Experts believe that as the volume of research supporting the benefits of health IT increases and as the results of those studies are able to be generalized to hospitals nationwide, health care leaders' resistance to investing in IT will dwindle.
Jon White, director of Health IT at the Agency for Healthcare Research and Quality, said, "There is a good amount [of research] under our belt, but we also have a good amount more to go." He added that as research continues, "providers -- at least those [who] understand the literature and the evidence -- will kind of say you know, 'I deliver better care when I use these tools in this way; therefore, I have kind of a moral responsibility to do that.'"
A study in the current issue of the Journal of Healthcare Management builds on existing research on IT and patient safety at hospitals.
"The evidence that IT when properly implemented can yield positive organizational benefits is beginning to be well known," but most studies on the topic "are conducted in very limited settings -- academic medical centers or other specialized institutions where information generated there may not necessarily translate to the average community hospital," Nir Menachemi, author of the study and associate professor at Florida State University's College of Medicine, said. He added, "So trying to begin filling in more pieces of the puzzle in terms of how IT affects care, we looked at this project so that the information could be generalized to the typical hospital."

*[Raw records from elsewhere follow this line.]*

(** ** Insertion-ordered dictionaries *)

Module Dict.
Section Ops.
Context {K V : Type} `{EqDecision K}.

(** [{}] *)
Definition empty : list (K * V) := [].

(** The value bound to [k], if any (the first binding; a dictionary built
    by [set] never has two). *)
Fixpoint lookup (k : K) (d : list (K * V)) : option V :=
  match d with
  | [] => None
  | (k', v) :: d' => if decide (k = k') then Some v else lookup k d'
  end.

(** [d.get(k, dflt)] *)
Definition get (k : K) (dflt : V) (d : list (K * V)) : V :=
  match lookup k d with Some v => v | None => dflt end.

(** [k in d] *)
Definition mem (k : K) (d : list (K * V)) : bool :=
  match lookup k d with Some _ => true | None => false end.

(** [d[k] = v]: an existing key keeps its position, a new key goes last. *)
Fixpoint set (k : K) (v : V) (d : list (K * V)) : list (K * V) :=
  match d with
  | [] => [(k, v)]
  | (k', v') :: d' =>
      if decide (k = k') then (k, v) :: d' else (k', v') :: set k v d'
  end.

(** [d.keys()] *)
Definition keys (d : list (K * V)) : list K := map fst d.

(** [d.values()] *)
Definition values (d : list (K * V)) : list V := map snd d.
End Ops.
End Dict.

(** ** Blocks and the table of block names *)

(** An [anvil.block] as the module reads it: [block.id], [block.x],
    [block.y], [block.z]. *)
Module Block.
Record t : Type := mk { id : Z; x : Z; y : Z; z : Z }.
End Block.
(** * Campus dating backend: the HTTP handlers of [main.py] over a document store

    The handlers of [src/main.py] are embedded as functions over an explicit
    store (one list of documents per MongoDB collection, in insertion order).
    Handlers that write run in a state-and-exception monad, so that a raised
    exception keeps whatever had been written before it; handlers that only
    read are plain functions of the store. *)

From Stdlib Require Import ZArith NArith String Ascii List Lia Bool.
From stdpp Require Import base strings list gmap sets.

Local Open Scope string_scope.
Local Open Scope list_scope.

(** ** Strings *)

(** [str.lower()] on the ASCII range. *)
Definition lower_ascii (c : ascii) : ascii :=
  let n := N_of_ascii c in
  if ((65 <=? n) && (n <=? 90))%N then ascii_of_N (n + 32) else c.

Fixpoint lower (s : string) : string :=
  match s with
  | EmptyString => EmptyString
  | String c s' => String (lower_ascii c) (lower s')
  end.

(** [w in s] for strings: [w] occurs in [s] as a substring. *)
Fixpoint contains (w s : string) : bool :=
  String.prefix w s ||
  match s with
  | EmptyString => false
  | String _ s' => contains w s'
  end.

(** [s.endswith(suffix)]. *)
Definition endswith (s suffix : string) : bool :=
  let n := String.length s in
  let k := String.length suffix in
  (k <=? n)%nat && String.eqb (String.substring (n - k) k s) suffix.

(** ** Object identifiers

    A BSON ObjectId is a 12-byte value, kept here as the number it denotes.
    [ObjectId(s)] tests [len(s) == 24] and hands [s] to [bytes.fromhex],
    raising [InvalidId] when either refuses; [str(oid)] prints the 24 digits
    in lower case. [bytes.fromhex] reads two hexadecimal digits (either case)
    per byte and skips ASCII blanks between bytes, so a string of 24
    characters with blanks in it is accepted and gives fewer than 12 bytes:
    an identifier that is not the 12 bytes of any identifier the store
    gives out. *)

Local Open Scope N_scope.

Definition hex_val (c : ascii) : option N :=
  let n := N_of_ascii c in
  if (48 <=? n) && (n <=? 57) then Some (n - 48)
  else if (97 <=? n) && (n <=? 102) then Some (n - 87)
  else if (65 <=? n) && (n <=? 70) then Some (n - 55)
  else None.

(** The number a string of hexadecimal digits denotes, after [acc]. *)
Fixpoint hex_fold (s : string) (acc : N) : option N :=
  match s with
  | EmptyString => Some acc
  | String c s' =>
      match hex_val c with
      | Some d => hex_fold s' (16 * acc + d)
      | None => None
      end
  end.

(** The ASCII blanks: space, and tab to carriage return. *)
Definition is_space (c : ascii) : bool :=
  let n := N_of_ascii c in
  (n =? 32) || ((9 <=? n) && (n <=? 13)).

(** [bytes.fromhex(s)]: the bytes, or [None] for [ValueError]. *)
Fixpoint fromhex (s : string) : option (list N) :=
  match s with
  | EmptyString => Some []
  | String c s' =>
      if is_space c then fromhex s'
      else
        match hex_val c, s' with
        | Some top, String c' s'' =>
            match hex_val c', fromhex s'' with
            | Some bot, Some bytes => Some (16 * top + bot :: bytes)
            | _, _ => None
            end
        | _, _ => None
        end
  end.

(** The number kept for the bytes of an ObjectId: the number the 12 bytes
    denote; for fewer bytes, a number from [2 ^ 96] on, which is no 12-byte
    identifier and tells the byte strings apart. *)
Definition oid_of_bytes (bytes : list N) : N :=
  fold_left (fun acc b => 256 * acc + b) bytes 0
  + 2 ^ 96 * N.of_nat (12 - length bytes).

Definition ObjectId (oid : string) : option N :=
  if (String.length oid =? 24)%nat then
    match fromhex oid with
    | Some bytes => Some (oid_of_bytes bytes)
    | None => None
    end
  else None.

Definition hex_digit (d : N) : ascii :=
  ascii_of_N (if d <? 10 then 48 + d else 87 + d).

Fixpoint hex_str (k : nat) (n : N) (acc : string) : string :=
  match k with
  | O => acc
  | S k' => hex_str k' (n / 16) (String (hex_digit (n mod 16)) acc)
  end.

Definition str (oid : N) : string := hex_str 24 oid "".

Local Close Scope N_scope.

Arguments str : simpl never.
Arguments ObjectId : simpl never.
Arguments lower : simpl never.

(** ** Documents ([schemas.py] and the dictionaries [main.py] stores) *)

Module User.
Record t := mk {
  email : string;
  first_name : option string;
  last_name : option string;
  is_active : bool;
  is_banned : bool;
  residence_id : option string;
  allow_all_residences : bool }.
End User.

Module Photo.
Record t := mk { url : string; order : nat }.
End Photo.

(** The document built by [create_or_update_profile]. It has no
    [residence_id] key (neither has [schemas.Profile]): the residence lives
    on the user. *)
Module Profile.
Record t := mk {
  user_id : string;
  bio : option string;
  age : option Z;
  pronouns : option string;
  year : option string;
  program : option string;
  interests : list string;
  photos : list Photo.t;
  updated_at : Z }.
End Profile.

The study, called "Hospital Adoption of Information Technologies and Improved Patient Safety," examined the relationship between IT adoption and AHRQ's patient safety indicators at 98 hospitals in Florida. The study found that eight patient safety indicators were related to at least one measure of IT adoption -- a finding the study's authors say hospital leaders should consider when making decisions about IT adoption.
MORE ON THE WEB
- AHA health IT survey
- "Cedars-Sinai Suspends CPOE Use," iHealthBeat, 1/22/03
- "Study: CPOE System Linked With Increased Patient Mortality," iHealthBeat, 12/8/2005
Read the full article on the web
Interestingly the full article – without charts – is also available:
Hospital adoption of information technologies and improved patient safety: a study of 98 hospitals in Florida.
by Menachemi, Nir Saunders, Charles Chukmaitov, Askar Matthews, Michael C. Brooks, Robert G.
Journal of Healthcare Management • Nov-Dec, 2007 •
Most of the studies linking the use of information technology (IT) to improved patient safety have been conducted in academic medical centers or have focused on a single institution or IT application. Our study explored the relationship between overall IT adoption and patient safety performance across hospitals in Florida. Primary data on hospital IT adoption were combined with secondary hospital discharge data. Regression analyses were used to examine the relationship between measures of IT adoption and the Patient Safety Indicators (PSIs) of the Agency for Healthcare Research and Quality.
We found that eight PSIs were related to at least one measure of IT adoption. Compared with administrative IT adoption, clinical IT adoption was related to more patient safety outcome measures. Hospitals with the most sophisticated and mature IT infrastructures performed significantly better on the largest number of PSIs. Adoption of IT is associated with desirable performance on many important measures of hospital patient safety. Hospital leaders and other decision makers who are examining IT systems should consider the impact of IT on patient safety.
This really is quite an important article as the iHealthBeat editor makes clear. By showing the relationship between clinical IT infrastructure and improved clinical outcomes the study adds a very significant brick in the wall in the case for further adoption of Clinical Health IT in Hospitals!